Glutathione is central to intracellular defense against oxidative damage. It directly scavenges ROS and is a cofactor for glutathione peroxidase, which reduces hydrogen peroxide and lipid hydroperoxides. Low GSH levels have been implicated in aging and multiple disease states including cardiovascular and pulmonary disorders [1].
Research indicates that glutathione modulates lymphocyte proliferation, enhances the cytotoxic activity of natural killer (NK) cells, and supports antigen-presenting cell function. A clinical trial showed that oral supplementation of liposomal glutathione significantly increased GSH levels and improved immune markers [2].
Glutathione’s potential depigmenting effects have drawn interest for dermatological applications.
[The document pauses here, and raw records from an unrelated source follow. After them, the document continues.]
Lemma remove_holds L l1 id d l2 : holds L (l1 ++ (id, d) :: l2) -> holds (remove id L) (l1 ++ l2).
Proof.
  intros HL. pose proof (holds_lookup _ _ _ _ _ HL) as Hid. destruct HL as [Hnd Hh Ht Hl Ho].
  rewrite (remove_links _ _ _ Hid). cbn [dn_previous dn_next].
  apply nodup_parts in Hnd as (H1 & H2 & Hid1 & Hid2 & H12).
  apply linked_app in Hl as [Hl1 [_ Hl2]].
  constructor; cbn [dl_head dl_tail dl_byID].
  - rewrite fmap_app. apply NoDup_app. done.
  - rewrite Hh, !first_id_app. cbn. destruct l1 as [|x l1 _] using rev_ind; [done|].
    rewrite last_id_app. cbn. by destruct l1.
  - rewrite Ht, !last_id_app. cbn. by destruct l2.
  - rewrite linked_app. split.
    + eapply linked_frame; [|eapply (linked_link_next _ _ _ (first_id l2 None)); [done|exact Hl1]].
      intros t Hin. rewrite lookup_delete_ne; [|by intros <-]. apply link_previous_other.
      intros Hf%first_id_in. by apply (H12 t).
    + eapply linked_frame; [|eapply (linked_link_previous _ _ _ (last_id None l1)); [done|exact Hl2]].
      intros t Hin. rewrite lookup_delete_ne; [|by intros <-].
      destruct (first_id l2 None) as [f|] eqn:Ef; cbn [link_previous]; [|destruct l2; [by apply not_elem_of_nil in Hin|done]].
      assert (Hother : link_next (last_id None l1) (Some f) (dl_byID L) !! t = dl_byID L !! t).
      { apply link_next_other. intros Hlast%last_in. by apply (H12 t). }
      destruct (decide (t = f)) as [->|Hne].
      * by rewrite !lookup_alter_eq, Hother.
      * by rewrite !lookup_alter_ne by congruence.
  - intros t n Hn. rewrite lookup_delete_Some in Hn. destruct Hn as [Hne Hn].
    assert (Hin : t ∈ (l1 ++ (id, d) :: l2).*1).
    { apply linked_some in Hn as [n' Hn]. apply linking_some in Hn as [n'' Hn]. by eapply Ho. }
    rewrite fmap_app in *. cbn in Hin. rewrite elem_of_app, elem_of_cons in Hin. rewrite elem_of_app.
    destruct Hin as [Hin|[Hin|Hin]]; [by left|congruence|by right].
Qed.

Lemma insert_links id d anchor l before : dl_byID l !! anchor = Some before ->
  insertBefore id d (Some anchor) l =
  mk_dlist (match dn_previous before with None => Some id | Some _ => dl_head l end) (dl_tail l)
    (<[id := mk_dnode d (dn_previous before) (Some anchor)]>
       (link_previous (Some anchor) (Some id) (link_next (dn_previous before) (Some id) (dl_byID l)))).
Proof. cbn. intros ->. by destruct (dn_previous before). Qed.

Lemma append_links id d l :
  insertBefore id d None l =
  mk_dlist (match dl_tail l with None => Some id | Some _ => dl_head l end) (Some id)
    (<[id := mk_dnode d (dl_tail l) None]> (link_next (dl_tail l) (Some id) (dl_byID l))).
Proof. cbn. by destruct (dl_tail l). Qed.

(** Inserting before the first entry of [B], or at the end. *)
Lemma insert_holds L A B id d : holds L (A ++ B) -> (id ∉ (A ++ B).*1) ->
  holds (insertBefore id d (first_id B None) L) (A ++ (id, d) :: B).
Proof.
  intros HL Hid. pose proof HL as [Hnd Hh Ht Hl Ho].
  pose proof Hl as [HlA HlB]%linked_app.
  rewrite fmap_app in Hnd, Hid. pose proof Hnd as (HA & HAB & HB)%NoDup_app.
  assert (HidA : id ∉ A.*1) by (intros Hin; apply Hid, elem_of_app; by left).
  assert (HidB : id ∉ B.*1) by (intros Hin; apply Hid, elem_of_app; by right).
  assert (Hnew : NoDup (A ++ (id, d) :: B).*1).
  { rewrite fmap_app. cbn. rewrite NoDup_app, NoDup_cons. split_and!; try done.
    intros t Hin [->|Hin2]%elem_of_cons; [done|by apply (HAB t)]. }
  assert (Hprev : forall m', linked m' None A (Some id) ->
    linked (<[id := mk_dnode d (last_id None A) (first_id B None)]> m') None A (Some id)).
  { intros m'. apply linked_frame. intros t Hin. apply lookup_insert_ne. by intros <-. }
  destruct B as [|[a da] B].
  - cbn [first_id] in *. rewrite app_nil_r in *. rewrite append_links, Ht.
    constructor; cbn [dl_head dl_tail dl_byID].
    + exact Hnew.
    + rewrite Hh, first_id_app. destruct A as [|x A _] using rev_ind; [done|]. rewrite last_id_app. cbn. by destruct A.
    + by rewrite last_id_app.
    + rewrite linked_app. split; [by apply Hprev, linked_link_next with None|].
      cbn. split; [by rewrite lookup_insert_eq|done].
    + intros t n. rewrite fmap_app, elem_of_app. destruct (decide (t = id)) as [->|Hne]; [right; by left|].
      rewrite lookup_insert_ne by done. intros (n' & Hn)%linking_some. left. by eapply Ho.
  - cbn [first_id fst]. pose proof (holds_lookup _ _ _ _ _ HL) as Ha. rewrite (insert_links _ _ _ _ _ Ha).
    cbn [dn_previous]. pose proof HB as [HaB _]%NoDup_cons.
    assert (HaA : a ∉ A.*1) by (intros Hin; apply (HAB a Hin); by left).
    constructor; cbn [dl_head dl_tail dl_byID].
    + exact Hnew.
    + rewrite Hh, !first_id_app. destruct A as [|x A _] using rev_ind; [done|]. rewrite last_id_app. cbn. by destruct A.
    + by rewrite Ht, !last_id_app.
    + rewrite linked_app. split.
      * apply Hprev. eapply linked_frame; [|eapply (linked_link_next _ _ _ (Some id)); [done|exact HlA]].
        intros t Hin. apply link_previous_other. by intros [= <-].
      * apply linked_cons. split; [apply lookup_insert_eq|].
        eapply linked_frame; [|eapply (linked_link_previous _ _ _ (Some id)); [exact HB|exact HlB]].
        intros t Hin. rewrite lookup_insert_ne by (by intros <-). cbn [first_id fst link_previous].
        assert (Hother : link_next (last_id None A) (Some id) (dl_byID L) !! t = dl_byID L !! t).
        { apply link_next_other. intros Hlast%last_in. by apply (HAB t). }
        destruct (decide (t = a)) as [->|Hne].
        -- by rewrite !lookup_alter_eq, Hother.
        -- by rewrite !lookup_alter_ne by congruence.
    + intros t n. rewrite fmap_app, elem_of_app. destruct (decide (t = id)) as [->|Hne]; [right; by left|].
      rewrite lookup_insert_ne by done. intros (n' & Hn)%linked_some. apply linking_some in Hn as [n'' Hn].
      apply Ho in Hn. rewrite fmap_app, elem_of_app in Hn. destruct Hn; [by left|right; by right].
Qed.

Lemma change_holds L l1 id d d' l2 : holds L (l1 ++ (id, d) :: l2) ->
  holds (mk_dlist (dl_head L) (dl_tail L) (alter (set_document d') id (dl_byID L))) (l1 ++ (id, d') :: l2).
Proof.
  intros [Hnd Hh Ht Hl Ho]. pose proof Hnd as Hparts. apply nodup_parts in Hparts as (H1 & H2 & Hid1 & Hid2 & H12).
  rewrite fmap_app in Hnd, Ho. apply linked_app in Hl as [Hl1 [Hm Hl2]].
  constructor; cbn [dl_head dl_tail dl_byID].
  - by rewrite fmap_app.
  - by rewrite Hh, !first_id_app.
  - by rewrite Ht, !last_id_app.
  - rewrite linked_app, linked_cons. cbn [fst snd]. split; [|split].
    + eapply linked_frame; [|exact Hl1]. intros t Hin. apply lookup_alter_ne. by intros <-.
    + cbn in Hm. by rewrite lookup_alter_eq, Hm.
    + eapply linked_frame; [|exact Hl2]. intros t Hin. apply lookup_alter_ne. by intros <-.
  - intros t n (n' & Hn & _)%lookup_alter_Some_ne. rewrite fmap_app. by eapply Ho.
Qed.

Lemma empty_holds : holds empty_list [].
Proof. constructor; cbn; [constructor|done..|]. intros id n. by rewrite lookup_empty. Qed.

(** ** Reading a result into a list *)

Definition id_of (d : document) : bytes := default (replicate 16 x00) (Document_ID d).
Definition entries (documents : list document) : list entry := (fun d => (id_of d, d)) <$> documents.

(** The documents have identifiers, and no two the same. *)
Definition identified (d : document) : Prop := exists id, Document_ID d = Some id /\ all_zero id = false.
Definition distinct_ids (documents : list document) : Prop :=
  Forall identified documents /\ NoDup (id_of <$> documents).

Lemma entries_ids documents : (entries documents).*1 = id_of <$> documents.
Proof. unfold entries. by rewrite <- list_fmap_compose. Qed.
Lemma entries_documents documents : (entries documents).*2 = documents.
Proof. unfold entries. rewrite <- list_fmap_compose. apply list_fmap_id. Qed.

Lemma identified_id d : identified d -> Document_ID d = Some (id_of d) /\ all_zero (id_of d) = false.
Proof. intros (id & Hid & Hz). unfold id_of. by rewrite Hid. Qed.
Some studies suggest a reduction in melanin index and improved skin smoothness with oral or topical glutathione use. However, the data is inconclusive and further studies are warranted [3].
In studies involving type 2 diabetic patients, long-term glutathione supplementation showed improvement in glycemic control and reduced oxidative stress markers. Increased intracellular GSH correlated with lower HbA1c and improved fasting insulin sensitivity, indicating potential in metabolic research [4].
The brain is highly susceptible to oxidative stress, and glutathione plays a neuroprotective role by detoxifying ROS and maintaining mitochondrial integrity. Research highlights its involvement in conditions such as Parkinson’s and Alzheimer’s disease, where glutathione depletion is frequently observed [1][5].